Originally Published MPMN October 2004

INDUSTRY NEWS

Plexus and SRI International Form Strategic Alliance
Susan Wallace

Product development company, Plexus Corp. (Neenah, WI; www.plexus.com) and independent research institute SRI International (Menlo Park, CA; www.sri.com) have announced an alliance to help medical technology companies bring new products to market.

The idea for the joint venture came about when development-stage biotech company Lipid Sciences (Pleasanton, CA; www.lipidsciences.com) sought the services of both companies. Lipid Sciences’s technologies are based on a patented process, called delipidation, which selectively and rapidly removes lipids from targeted proteins circulating in blood plasma without disrupting protein function.

The delipidation process is aimed at developing treatments for the reversal of atherosclerosis and thus reduce the risk of heart attacks and strokes. The company believes this process may also provide an effective therapy against many infectious agents, including the viruses that cause AIDS, hepatitis B, hepatitis C, SARS, and West Nile disease.
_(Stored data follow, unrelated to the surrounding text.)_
(** The number of [CommitsFiles] rows of the files named [n] that [d]
    owns. *)
Definition owned_links (db : Db) (d : Developer) (n : string) : nat :=
  length (flat_map (fun f =>
    if owned_by (file_owner f) d && String.eqb (filename f) n
    then List.filter (fun cf => Z.eqb (cf_file cf) (file_id f)) (commits_files db) else [])
    (files db)).

Lemma row_sum_app n l1 l2 : row_sum n (l1 ++ l2) = (row_sum n l1 + row_sum n l2)%Z.
Proof. induction l1 as [|[[a b] m] t IH]; simpl; [done|]. rewrite IH. destruct (String.eqb m n); lia. Qed.

Lemma row_sum_map n m cs :
  row_sum n (map (fun c => (new_lines c, removed_lines c, m)) cs) =
  if String.eqb m n then fold_right Z.add 0%Z (map (fun c => (new_lines c + removed_lines c)%Z) cs)
  else 0%Z.
Proof. induction cs as [|c t IH]; simpl; [by destruct (String.eqb m n)|]. rewrite IH. destruct (String.eqb m n); lia. Qed.

Lemma row_sum_repeat {A} n (l : list A) rows :
  row_sum n (flat_map (fun _ => rows) l) = (Z.of_nat (length l) * row_sum n rows)%Z.
Proof. induction l as [|x t IH]; simpl; [done|]. rewrite row_sum_app, IH. lia. Qed.

Lemma row_sum_names n rows : row_sum n rows <> 0%Z -> In n (row_names rows).
Proof.
  induction rows as [|[[a b] m] t IH]; simpl; [done|]. intros H.
  destruct (String.eqb_spec m n) as [->|_]; [by left|]. right. by apply IH.
Qed.

Lemma contribution_fold_lookup rows (m : gmap string Z) f :
  fold_left contribution_step rows m !! f =
  match m !! f with
  | Some v => Some (v + row_sum f rows)%Z
  | None => if existsb (String.eqb f) (row_names rows) then Some (row_sum f rows) else None
  end.
Proof.
  revert m. induction rows as [|[[nl rl] n] rows IH]; intros m; simpl.
  - destruct (m !! f); [f_equal; lia|done].
  - rewrite IH. unfold contribution_step.
    destruct (String.eqb_spec n f) as [->|Hne].
    + rewrite String.eqb_refl. simpl.
      destruct (m !! f) eqn:E; rewrite lookup_insert_eq; f_equal; lia.
    + replace (String.eqb f n) with false by (symmetry; apply String.eqb_neq; congruence).
      simpl. destruct (m !! n); rewrite lookup_insert_ne by congruence; done.
Qed.

Lemma NoDup_filter_incl {A} (q : A -> bool) (l l' : list A) :
  List.NoDup l -> incl l l' -> (length (List.filter q l) <= length (List.filter q l'))%nat.
Proof.
  intros Hn Hi. apply NoDup_incl_length.
  - by apply List.NoDup_filter.
  - intros x Hx. apply filter_In in Hx as [Hx Hq]. apply filter_In. split; [by apply Hi|done].
Qed.

Lemma not_first_never_touched_raises E db u touched :
  In MultipleResultsFound E -> In ZeroDivisionError E ->
  raises_in E (not_first_never_touched db u touched).
Proof. intros. unfold not_first_never_touched. raises_auto. Qed.

Lemma not_first_owned_files_raises E db u touched :
  In MultipleResultsFound E -> In ZeroDivisionError E ->
  raises_in E (not_first_owned_files db u touched).
Proof. intros. unfold not_first_owned_files. raises_auto. Qed.

#[local] Hint Resolve not_first_never_touched_raises not_first_owned_files_raises : raises.

Lemma rules_violated_raises E db u added touched day cd :
  In ZeroDivisionError E -> In MultipleResultsFound E -> In NoResultFound E -> In TypeError E ->
  raises_in E (rules_violated db u added touched day cd).
Proof. intros. unfold rules_violated. raises_auto. Qed.

(** Every row of the query of lines 66-67 names a file the author owns. *)
Lemma major_rows_owned db u n :
  In n (row_names (major_rows db u)) -> In n (owned_files db u).
Proof.
  unfold row_names, major_rows, owned_files. rewrite !in_map_iff.
  intros ([[nl rl] n'] & <- & Hin).
  apply in_flat_map in Hin as (d & Hd & Hin). apply in_flat_map in Hin as (f & Hf & Hin).
  destruct (owned_by (file_owner f) d) eqn:Ho; [|done].
  apply in_flat_map in Hin as (cf & _ & Hin). apply in_map_iff in Hin as (c & Ec & _).
  injection Ec as _ _ <-. exists f. split; [done|]. apply in_flat_map. exists f. split; [done|].
  apply in_map_iff. exists d. split; [done|]. by apply filter_In.
Qed.

(** For an author held by one developer [d], the contribution the query
    counts for the name [n] is the number of [CommitsFiles] rows of the
    files named [n] that [d] owns times the changed lines of all of
    [d]'s commits. *)
Lemma major_rows_sum db u d n :
  developers_named db u = [d] ->
  row_sum n (major_rows db u) = (Z.of_nat (owned_links db d n) * author_lines db d)%Z.
Proof.
  intros Hd. unfold major_rows, owned_links, author_lines. rewrite Hd. cbn [flat_map].
  rewrite app_nil_r. induction (files db) as [|f fs IH]; simpl; [done|].
  rewrite row_sum_app, length_app, IH.
  destruct (owned_by (file_owner f) d); simpl; [|lia].
  rewrite row_sum_repeat, row_sum_map. destruct (String.eqb (filename f) n); simpl; lia.
Qed.

(** With the day passed as a [str], [is_trusted] raises: the scoring
    never returns. *)
Lemma rules_violated_str E db u added touched s cd :
  In ZeroDivisionError E -> In MultipleResultsFound E -> In NoResultFound E -> In TypeError E ->
  raises_one_of E (rules_violated db u added touched (StrArg s) cd).
Proof. intros. unfold rules_violated. raises_one_auto. Qed.

(** ** Theorems *)

(** C1. The violation score is [k / 7 * 100] for the number [k] of rules
    that hold, and [k] is at most 6: the code evaluates six rules (the
    specification announces seven), so the score never exceeds
    [600 / 7 < 100]; an untrusted author scores at least [100 / 7]. *)
Theorem rules_violated_score db u added touched day cd s t :
  rules_violated db u added touched day cd = Ok (s, t) ->
  exists k, (0 <= k <= 6)%Z /\ s == QZ k / 7 * 100 /\ s <= 600 # 7 /\
    (t = false -> 100 # 7 <= s).
Proof.
  unfold rules_violated.
  destruct (not_first_never_touched db u touched) as [b1|]; simpl; [|discriminate].
  destruct (not_first_owned_files db u touched) as [b2|]; simpl; [|discriminate].
  destruct (outlier_check db u cd) as [b3|]; simpl; [|discriminate].
  destruct (is_trusted cfg env db u day) as [b4|]; simpl; [|discriminate].
  intros H. injection H as <- <-.
  set (k := (b2Z (touched_sensitive_files _) + b2Z b1 + b2Z b2 +
             b2Z (adds_and_does_not_touch db u added touched) + b2Z b3 + b2Z (negb b4))%Z).
  assert (Hk : (0 <= k <= 6)%Z).
  { unfold k. repeat match goal with |- context [b2Z ?b] =>
      let H := fresh in pose proof (b2Z_range b) as H; revert H; generalize (b2Z b) end.
    intros; lia. }
  exists k. split; [done|]. split; [reflexivity|].
  assert (Hq : QZ k <= 6) by (unfold QZ; change 6 with (inject_Z 6); rewrite <- inject_Z_le_iff; lia).
  assert (E : QZ k / 7 * 100 == QZ k * (100 # 7)) by field.
  rewrite E. split; [lra|].
  intros ->. assert (Hk1 : (1 <= k)%Z).
  { unfold k. rewrite b2Z_negb_false. repeat match goal with |- context [b2Z ?b] =>
      let H := fresh in pose proof (b2Z_range b) as H; revert H; generalize (b2Z b) end.
    intros; lia. }
  assert (Hq1 : 1 <= QZ k) by (unfold QZ; change 1 with (inject_Z 1); rewrite <- inject_Z_le_iff; lia).
    lra.
Qed.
However, Lipid Sciences’s core competency lies in the research and development of the delipidation process. So it turned to SRI and Plexus independently to partner to build the associated medical device prototype.

SRI has been developing technologies for the medical device industry for more than 20 years. Its team of researchers and scientists can “innovate on demand,” says John Bashkin, PhD, one of the company’s directors of business development.
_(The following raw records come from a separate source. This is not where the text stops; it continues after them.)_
Lemma daily_stats_carry_witness :
  [ex_commit 1 5 5000 1] <> [] /\
  (exists gs d, group_by_day [ex_commit 1 5 5000 1] = gs ++ [(d, last_group [ex_commit 1 5 5000 1])] /\
     last_group [ex_commit 1 5 5000 1] <> [] /\
     Forall (fun c => day c = d) (last_group [ex_commit 1 5 5000 1])) /\
  calculate_daily_stats ex_devs =
    let* r1 := rows_of 1 (group_by_day [ex_commit 1 5 5000 1]) in
    let* r2 := rows_of 2 (group_by_day (last_group [ex_commit 1 5 5000 1] ++
                                        [ex_commit 2 7 7000 2; ex_commit 3 5 5100 2])) in
    Ok (r1 ++ r2).
Proof.
  assert (H : [ex_commit 1 5 5000 1] <> []) by discriminate.
  split; [exact H|].
  exact (daily_stats_carry 1 _ 2 [ex_commit 2 7 7000 2; ex_commit 3 5 5100 2] H).
Defined.

Lemma calculate_daily_stats_single_witness :
  [ex_commit 2 7 7000 2; ex_commit 3 5 5100 2] <> [] /\
  calculate_daily_stats [(2%Z, [ex_commit 2 7 7000 2; ex_commit 3 5 5100 2])] =
    rows_of 2 (group_by_day [ex_commit 2 7 7000 2; ex_commit 3 5 5100 2]) /\
  concat (map snd (group_by_day [ex_commit 2 7 7000 2; ex_commit 3 5 5100 2])) =
    [ex_commit 2 7 7000 2; ex_commit 3 5 5100 2] /\
  Forall (fun dg => snd dg <> [] /\ Forall (fun c => day c = fst dg) (snd dg))
    (group_by_day [ex_commit 2 7 7000 2; ex_commit 3 5 5100 2]).
Proof.
  assert (H : [ex_commit 2 7 7000 2; ex_commit 3 5 5100 2] <> []) by discriminate.
  split; [exact H|]. exact (calculate_daily_stats_single 2 _ H).
Defined.

End DailyStats.
(** * Higher/lower card game: odds engine, payouts, prediction resolution
      and side missions.

    A shallow embedding of the round-resolution core of the card game
    ([models/card.py], [models/deck.py], [logic/observer.py],
    [logic/side_missions.py], [logic/infinite_game.py]) together with the
    properties its specification states about it.

    Conventions of the embedding:
    - Python [int] is [Z]; Python [float] is the kernel's binary64
      [PrimFloat.float], with the same IEEE 754 operations;
    - a Python list is a [list] whose head is index 0, so [list.pop()]
      takes the last element;
    - a raised exception is an explicit [Raises] result;
    - terminal output ([show_message], [display_card]) and the save file
      are outside the embedding. *)

From Stdlib Require Import ZArith String Ascii List Bool Lia.
From Stdlib Require Import PrimFloat FloatOps SpecFloat FloatAxioms.
From stdpp Require Import base option list gmap strings.

Local Open Scope Z_scope.

(** ** Python results *)

Inductive exn :=
  | DeckEmptyError
  | InvalidPredictionError
  | IndexError
  | KeyError
  | ValueError
  | OverflowError
  | ZeroDivisionError
  | EOFError.

Inductive result (A : Type) :=
  | Returns (a : A)
  | Raises (e : exn).
Arguments Returns {A} a.
Arguments Raises {A} e.

(** Sequencing: an exception of the first computation ends the whole one.
    stdpp's [x ← r; k] notation is used for it. *)
#[global] Instance result_ret : MRet result := @Returns.
#[global] Instance result_bind : MBind result := fun A B k r =>
  match r with
  | Returns a => k a
  | Raises e => Raises e
  end.

(** ** models/card.py *)

Module Suit.
Inductive t := CLUBS | DIAMONDS | HEARTS | SPADES | JOKER.

(** Definition order of the enumeration, as [for suit in Suit] walks it. *)
Definition members : list t := [CLUBS; DIAMONDS; HEARTS; SPADES; JOKER].

Definition eqb (a b : t) : bool :=
  match a, b with
  | CLUBS, CLUBS | DIAMONDS, DIAMONDS | HEARTS, HEARTS
  | SPADES, SPADES | JOKER, JOKER => true
  | _, _ => false
  end.
End Suit.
As a research institute, SRI doesn’t manufacture products. Therefore, for the Lipid Sciences project they teamed with Plexus. Plexus takes the underlying science and “gets it to a point where we can wrap a product around it,” says Phil Salditt, director of customer development for Plexus.
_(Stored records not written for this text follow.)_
(** X14. [Canvas(width, height)] never raises, whatever the two pixel
    extents: the canvas has [width // CELL_SIZE] columns and
    [height // CELL_SIZE] rows.  When neither extent is negative, the canvas
    and its board agree on the dimensions, every cell of the board reads
    Dead, the visual cell at [(i, j)] is the cell created for row [i] and
    column [j] with the dead brush, and so the visual grid shows the
    board. *)
Theorem Canvas_init_mirrors (pw ph : Z) :
  exists c,
    Canvas__init__ pw ph = Ok c /\
    width c = pw / CELL_SIZE /\ height c = ph / CELL_SIZE /\
    (0 <= pw -> 0 <= ph ->
     Canvas_ok c /\ mirrors c /\
     forall i j, in_grid (board c) i j ->
       get_item (board c) i j = Ok Dead /\
       gui_cell (gui_board c) i j = Some (mkCell i j DEAD_COLOR)).
Proof.
  unfold Canvas__init__, __init__. cbn [bind].
  destruct (Canvas_init_total (pw / CELL_SIZE) (ph / CELL_SIZE))
    as (gui & Hgui & Hshape & Hcells).
  rewrite Hgui. cbn [bind]. eexists. split; [reflexivity|].
  cbn [width height board gui_board].
  split; [reflexivity|]. split; [reflexivity|].
  intros Hpw Hph.
  assert (Hw : 0 <= pw / CELL_SIZE) by (apply Z.div_pos; unfold CELL_SIZE; lia).
  assert (Hh : 0 <= ph / CELL_SIZE) by (apply Z.div_pos; unfold CELL_SIZE; lia).
  clear Hgui.
  set (w := pw / CELL_SIZE) in *. set (h := ph / CELL_SIZE) in *.
  clearbody w h.
  assert (Hb : Board_shape (mkBoard w h (map (fun _ => repeat_list 0 w) (range h))))
    by (apply fresh_grid_shape; lia).
  assert (Hdead : forall i j, in_grid (mkBoard w h (map (fun _ => repeat_list 0 w) (range h))) i j ->
            get_item (mkBoard w h (map (fun _ => repeat_list 0 w) (range h))) i j = Ok Dead).
  { intros i j Hin. rewrite (get_item_cell _ i j Hb Hin). unfold cell.
    destruct Hin as [Hi Hj]. cbn [_state _width _height] in *.
    rewrite fresh_grid_lookup2 by assumption. reflexivity. }
  split; [|split].
  - split; [reflexivity|]. split; [reflexivity|]. split; [exact Hb|].
    split; [apply Hshape; assumption|].
    intros i j Hi Hj. eexists. apply Hcells; assumption.
  - intros i j Hin. exists Dead. split; [apply Hdead; exact Hin|].
    unfold brush_at. cbn [gui_board]. destruct Hin as [Hi Hj].
    cbn [_width _height] in Hi, Hj. rewrite (Hcells i j Hi Hj). reflexivity.
  - intros i j Hin. split; [apply Hdead; exact Hin|].
    unfold gui_cell. destruct Hin as [Hi Hj].
    cbn [_width _height] in Hi, Hj. rewrite (Hcells i j Hi Hj). reflexivity.
Qed.

Lemma Canvas_init_mirrors_witness :
  exists c,
    Canvas__init__ 13 20 = Ok c /\
    width c = 13 / CELL_SIZE /\ height c = 20 / CELL_SIZE /\
    Canvas_ok c /\ mirrors c /\
    forall i j, in_grid (board c) i j ->
      get_item (board c) i j = Ok Dead /\
      gui_cell (gui_board c) i j = Some (mkCell i j DEAD_COLOR).
Proof.
  destruct (Canvas_init_mirrors 13 20) as (c & Hc & Hw & Hh & H).
  exists c. split; [exact Hc|]. split; [exact Hw|]. split; [exact Hh|].
  apply H; lia.
Defined.

Lemma reset_game_gui (c : Canvas) :
  Canvas_ok c ->
  exists c', reset_game c = Ok c' /\
    forall i j, 0 <= i < height c -> 0 <= j < width c ->
      exists x0, lookup2 (gui_board c) i j = Some (Some x0) /\
        lookup2 (gui_board c') i j = Some (Some (kill_cell x0)).
Proof.
  intros (Hw & Hh & Hb & Hgui & Hcells). unfold reset_game.
  destruct (fill_grid_with (height c) (width c) gui_board
    (fun s => width s = width c /\ height s = height c /\
              _width (board s) = width c /\ _height (board s) = height c /\
              Board_shape (board s) /\
              forall i j, 0 <= i < height c -> 0 <= j < width c ->
                exists x0 br,
                  lookup2 (gui_board c) i j = Some (Some x0) /\
                  lookup2 (gui_board s) i j
                  = Some (Some (mkCell (row x0) (col x0) br)))
    (fun i j =>
       match gui_cell (gui_board c) i j with
       | Some x0 => Some (kill_cell x0)
       | None => None
       end)
    (fun i j s =>
       let* gui := call_cell (gui_board s) i j kill_cell in
       let* b := set_item (board s) i j 0 in
       Ok (mkCanvas (width s) (height s) b gui)))
    with (s := c)
         (outer := fun i self =>
            for_in (range (width self)) (fun j self =>
              let* gui := call_cell (gui_board self) i j kill_cell in
              let* b := set_item (board self) i j 0 in
              Ok (mkCanvas (width self) (height self) b gui)) self)
    as (c' & Hc' & _ & _ & Hfilled).
  - intros i j s Hi Hj (Hsw & Hsh & Hbw & Hbh & Hsb & Hsc) Hsg.
    destruct (Hsc i j Hi Hj) as (x0 & br & Hx0 & Hx).
    rewrite (call_cell_inside _ _ _ i j _ _ Hsg Hi Hj Hx). cbn [bind].
    assert (Hin : in_grid (board s) i j)
      by (unfold in_grid; rewrite Hbw, Hbh; split; assumption).
    rewrite (set_item_inside (board s) i j 0 Hsb Hin). cbn [bind].
    eexists. split; [reflexivity|]. cbn [width height board gui_board].
    split.
    + split; [exact Hsw|]. split; [exact Hsh|].
      split; [exact Hbw|]. split; [exact Hbh|].
      split; [apply with_state_update_shape; exact Hsb|].
      intros i' j' Hi' Hj'.
      destruct (Z.eq_dec i' i) as [->|Hne];
        [destruct (Z.eq_dec j' j) as [->|Hne]|].
      * exists x0, DEAD_COLOR. split; [exact Hx0|].
        apply (lookup2_update_eq _ _ _ i j _ Hsg Hi Hj).
      * rewrite lookup2_update_ne by lia. apply Hsc; assumption.
      * rewrite lookup2_update_ne by lia. apply Hsc; assumption.
    + unfold gui_cell. rewrite Hx0. reflexivity.
  - intros i t _ (Htw & _). rewrite Htw. reflexivity.
  - split; [reflexivity|]. split; [reflexivity|].
    split; [congruence|]. split; [congruence|]. split; [exact Hb|].
    intros i j Hi Hj. destruct (Hcells i j Hi Hj) as [x Hx].
    exists x, (brush x). split; [exact Hx|]. rewrite Hx. destruct x; reflexivity.
  - exact Hgui.
  - exists c'. split; [exact Hc'|].
    intros i j Hi Hj. destruct (Hcells i j Hi Hj) as [x Hx].
    exists x. split; [exact Hx|].
    pose proof (Hfilled i j Hi Hj) as Hf. unfold stores, gui_cell in Hf.
    rewrite Hx in Hf. exact Hf.
Qed.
The integration of services offered by the two companies and structured project management give the customer a single point of contact for complex projects and access to a broad set of scientists, engineers, and manufacturing experts.

“We offer complementary capabilities that allow companies to focus on core competencies and intellectual property and leave commercialization to us,” says Salditt. “Having one interface to the customer simplifies the supplier-management task.”

Lipid Sciences agrees. The collaboration is “a powerful way to get the skill sets you need in a cost-effective manner,” says Marc Bellotti, the company’s vice president of R&D.